K-Pop sempre foi associado à visuais memoráveis, mas agora a percepção evoluiu para complexa e criativa ao invés de apenas excêntrica e escandalosa, cortesia da artisticidade da sensação global atual, BTS.

Quando as pessoas descobrem que eu sou fã de pop coreano é inevitável que me perguntem, “Mas como você entende o que eles estão dizendo?”. Há uma confusão imediata na cabeça delas de como é possível se conectar com artistas que se apresentam numa língua que não seja o inglês. Quando respondo à elas que não necessariamente preciso saber a letra para entender a mensagem do artista sou recebida por alguns olhares incrédulos ou risadas, ou ambos. A outra pergunta é quase sempre sobre se é a beleza ‘exótica’ que me atrai! Se você não é um fã de pop coreano, talvez você já tenha experimentado isso também.
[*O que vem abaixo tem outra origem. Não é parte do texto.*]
(** The commit fails: the transaction is discarded and the Cauldron keeps
    its content. *)
Lemma syncCauldronContainer_discards_witness :
  let r := syncCauldronContainer (E_with commit_fails) keep descriptor0
             (inl "sync") None w_idle in
  r = (Rejected (Error "CommitError"), snd r)
  /\ In cauldron_beginTransaction (trace (snd r))
  /\ (forall p v, ~ In (runContainerPublishers p v) (trace (snd r)))
  /\ (exists t1 t2,
        trace (snd r)
        = (t1 ++ cauldron_beginTransaction :: t2
           ++ [log_error ("[syncCauldronContainer] An error occurred: "
                          ++ error_toString (Error "CommitError"));
               cauldron_discardTransaction])%list)
  /\ Cauldron.working (store (snd r)) = None
  /\ Cauldron.persisted (store (snd r)) = Cauldron.persisted (store w_idle).
Proof.
  cbv zeta.
  set (r := syncCauldronContainer (E_with commit_fails) keep descriptor0
              (inl "sync") None w_idle).
  assert (Hrun : r = (Rejected (Error "CommitError"), snd r))
    by (vm_compute; reflexivity).
  assert (Hbegin : In cauldron_beginTransaction (trace (snd r)))
    by (vm_compute; tauto).
  assert (Hpub : forall p v, ~ In (runContainerPublishers p v) (trace (snd r))).
  { intros p v. vm_compute. intros H.
    repeat (destruct H as [H | H]; [discriminate H |]). exact H. }
  split; [exact Hrun |]. split; [exact Hbegin |]. split; [exact Hpub |].
  exact (syncCauldronContainer_discards (E_with commit_fails) keep descriptor0
           (inl "sync") None w_idle (Error "CommitError") (snd r)
           (trace (snd r)) Hrun eq_refl Hbegin Hpub).
Defined.

(** ** The container version that a sync records *)

(** C8. After a sync that succeeds no transaction is open, and the
    container version in the durable Cauldron is: the version that the
    caller pinned, if any (a non-empty string); otherwise
    [semver.inc(v, 'patch')] of the version [v] that the Cauldron had when
    the sync started; otherwise, with no such version, 1.0.0. *)
Theorem syncCauldronContainer_version E stateUpdateFunc napDescriptor
    commitMessage containerVersion w w' :
  syncCauldronContainer E stateUpdateFunc napDescriptor commitMessage
    containerVersion w = (Resolved tt, w') ->
  let recorded :=
    Cauldron.containerVersion (Cauldron.persisted (store w')) in
  let stored := storedContainerVersion (Cauldron.persisted (store w)) in
  Cauldron.working (store w') = None
  /\ (truthy containerVersion = true -> recorded = containerVersion)
  /\ (truthy containerVersion = false ->
      forall v, stored = Some v -> v <> EmptyString ->
                recorded = semver_inc_patch E v)
  /\ (truthy containerVersion = false -> truthy stored = false ->
      recorded = Some "1.0.0").
Proof.
  intros Hrun.
  destruct (truthy (platform napDescriptor)) eqn:Hp.
  - rewrite (syncCauldronContainer_cases _ _ _ _ _ _ Hp) in Hrun.
    pose proof (tryBlock_triple E (set_cauldron false w) stateUpdateFunc
                  napDescriptor commitMessage containerVersion
                  (outDirOf E napDescriptor) _ (entered w)) as Htry.
    destruct (tryBlock _ _ _ _ _ _ _) as [[v | r | e1] w1];
      [| contradiction | discriminate].
    cbv zeta in Hrun. destruct (fails E _); [discriminate |].
    injection Hrun as <-.
    destruct Htry as [Hv [(Hw0 & Hw1 & Hrec) _]]. simpl in *.
    unfold Cauldron.view in Hv. rewrite Hw0 in Hv. simpl in Hv.
    split; [exact Hw1 |]. rewrite Hrec, Hv. clear.
    unfold newContainerVersion, storedContainerVersion.
    destruct (truthy containerVersion).
    + split; [reflexivity |]. split; intros; discriminate.
    + split; [discriminate |]. split.
      * intros _ v0 -> Hne. simpl.
        destruct (String.eqb_spec v0 EmptyString); [contradiction |].
        reflexivity.
      * intros _.
        destruct (if Cauldron.detachContainerVersionFromRoot _ then _ else _)
          as [v0 |]; [| reflexivity].
        intros ->. reflexivity.
  - unfold syncCauldronContainer, syncCauldronContainerBody, run in Hrun.
    rewrite Hp in Hrun. discriminate.
Qed.

(** A sync of the Cauldron at 1.2.3 with no pinned version records 1.2.4,
    and with the version 3.0.0 pinned it records 3.0.0. *)
Lemma syncCauldronContainer_version_witness :
  let r := syncCauldronContainer (E_with never_fails) keep descriptor0
             (inl "sync") None w_idle in
  let r' := syncCauldronContainer (E_with never_fails) keep descriptor0
              (inl "sync") (Some "3.0.0") w_idle in
  (r = (Resolved tt, snd r)
   /\ Cauldron.containerVersion (Cauldron.persisted (store (snd r)))
      = Some "1.2.4")
  /\ (r' = (Resolved tt, snd r')
      /\ Cauldron.containerVersion (Cauldron.persisted (store (snd r')))
         = Some "3.0.0").
Proof.
  cbv zeta. split.
  - assert (Hrun : syncCauldronContainer (E_with never_fails) keep descriptor0
                     (inl "sync") None w_idle
                   = (Resolved tt,
                      snd (syncCauldronContainer (E_with never_fails) keep
                             descriptor0 (inl "sync") None w_idle)))
      by (vm_compute; reflexivity).
    split; [exact Hrun |].
    destruct (syncCauldronContainer_version _ _ _ _ _ _ _ Hrun)
      as (_ & _ & Hinc & _).
    apply (Hinc eq_refl "1.2.3"); [reflexivity | discriminate].
  - assert (Hrun : syncCauldronContainer (E_with never_fails) keep descriptor0
                     (inl "sync") (Some "3.0.0") w_idle
                   = (Resolved tt,
                      snd (syncCauldronContainer (E_with never_fails) keep
                             descriptor0 (inl "sync") (Some "3.0.0") w_idle)))
      by (vm_compute; reflexivity).
    split; [exact Hrun |].
    destruct (syncCauldronContainer_version _ _ _ _ _ _ _ Hrun)
      as (_ & Hpin & _).
    apply (Hpin eq_refl).
Defined.

(** ** The native dependencies that a sync records *)

(** A sync that succeeds has computed the list from the native
    dependencies of the Cauldron, read after the state update, and from
    what the Composite resolves; it has handed the list to
    [cauldron.syncContainerNativeDependencies], and the durable Cauldron
    has it. *)
Lemma syncCauldronContainer_handed E stateUpdateFunc napDescriptor
    commitMessage containerVersion w w' :
  syncCauldronContainer E stateUpdateFunc napDescriptor commitMessage
    containerVersion w = (Resolved tt, w') ->
  let l := nativeDependencies
             (Cauldron.nativeDependencies (updated stateUpdateFunc w))
             (resolved E (updated stateUpdateFunc w)) in
  Cauldron.nativeDependencies (Cauldron.persisted (store w')) = l
  /\ exists t,
       trace w' = (trace w ++ t)%list
       /\ In (cauldron_syncContainerNativeDependencies l) t.
Proof.
  intros Hrun. cbv zeta.
  destruct (truthy (platform napDescriptor)) eqn:Hp.
  - rewrite (syncCauldronContainer_cases _ _ _ _ _ _ Hp) in Hrun.
    pose proof (tryBlock_handed E (set_cauldron false w) stateUpdateFunc
                  napDescriptor commitMessage containerVersion
                  (outDirOf E napDescriptor) _ (entered w)) as Htry.
    destruct (tryBlock _ _ _ _ _ _ _) as [[v | r | e1] w1];
      [| contradiction | discriminate].
    cbv zeta in Hrun. destruct (fails E _); [discriminate |].
    injection Hrun as <-.
    destruct Htry as [(_ & _ & Hrec) (t & Ht & _ & Hin)].
    simpl in Hrec, Ht. split; [exact Hrec |].
    exists (t ++ [runContainerPublishers (outDirOf E napDescriptor) v])%list.
    split; [simpl; rewrite Ht; symmetry; apply app_assoc |].
    apply in_or_app. left. exact Hin.
  - unfold syncCauldronContainer, syncCauldronContainerBody, run in Hrun.
    rewrite Hp in Hrun. discriminate.
Qed.

(** C2. A sync that succeeds has handed to
    [cauldron.syncContainerNativeDependencies], and the durable Cauldron
    has as the native dependencies of the container, exactly the
    discovered dependencies (the ones that the Composite resolves)
    together with the current ones (the ones that the Cauldron has when
    the sync reads them, after the state update) whose base path was not
    discovered: a current entry that is not discovered again is carried
    forward as it is, a discovered base path is represented by discovered
    entries only, and, the current and the discovered dependencies being
    sets (each with one entry per base path), so is the result. *)
Theorem syncCauldronContainer_nativeDependencies E stateUpdateFunc
    napDescriptor commitMessage containerVersion w w' :
  syncCauldronContainer E stateUpdateFunc napDescriptor commitMessage
    containerVersion w = (Resolved tt, w') ->
  let current := Cauldron.nativeDependencies (updated stateUpdateFunc w) in
  let discovered := resolved E (updated stateUpdateFunc w) in
  let result :=
    Cauldron.nativeDependencies (Cauldron.persisted (store w')) in
  (exists t,
     trace w' = (trace w ++ t)%list
     /\ In (cauldron_syncContainerNativeDependencies result) t)
  /\ (forall d, d ∈ result
                <-> d ∈ discovered
                    \/ (d ∈ current
                        /\ PackagePath.basePath d
                           ∉ PackagePath.basePath <$> discovered))
  /\ (forall d, d ∈ result ->
                PackagePath.basePath d ∈ PackagePath.basePath <$> discovered ->
                d ∈ discovered)
  /\ (NoDup (PackagePath.basePath <$> current) ->
      NoDup (PackagePath.basePath <$> discovered) ->
      NoDup (PackagePath.basePath <$> result)).
Proof.
  intros Hrun current discovered result.
  destruct (syncCauldronContainer_handed _ _ _ _ _ _ _ Hrun)
    as [Hrec Hhanded].
  fold current discovered result in Hrec. rewrite Hrec.
  split; [exact Hhanded |].
  apply nativeDependencies_union.
Qed.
Para ficar mais fácil de entender, acho importante retroceder bastante dessa narrativa: filmes mudos. Nascidos diretamente da fotografia, o cinema mudo perdurou por décadas sem áudio e língua e mesmo assim as mensagens eram transmitidas e o público entretido. Quer tenham sido pistas escondidas dentro de cenas para transmitir um mistério ou uma piada na comédia simples,  cada filme gerava uma emoção, reação e discussão sem depender do diálogo. Eu acredito que a analogia com o cinema mudo um bom jeito de entender a indústria musical coreana, onde os vídeos e elementos visuais algumas vezes expressam mais que palavras.

Primeiramente, Moda

Vestido em um terno listrado com estampa de estrelas, cabelo longuíssimo ruivo raspado na lateral e olhos delineados, G-Dragon se mostrou confiante, andrógino e poderoso no MV de “Fantastic Baby” de 2012.

Todo fã tem um artista específico que o introduziu no cintilante mundo do K-Pop. Para mim, foi o grupo veterano Big Bang com a música de 2012 “Fantastic Baby”. O escandaloso vídeo-clipe distópico destacou-se de tudo que eu já tinha visto e a cena de abertura com o líder do grupo, G-Dragon, sentado num trono me causou um particular e poderoso impacto. Vestido em um terno listrado com estampa de estrelas, cabelo alaranjado extremamente longo e olhos delineados, ele parecia confiante, andrógino e poderoso – sem mencionar a completa oposição da ideia social do que um homem não deve ser. O grupo inteiro com cabelos neons combinando e com estética cyberpunk, criou choque e admiração em medidas iguais.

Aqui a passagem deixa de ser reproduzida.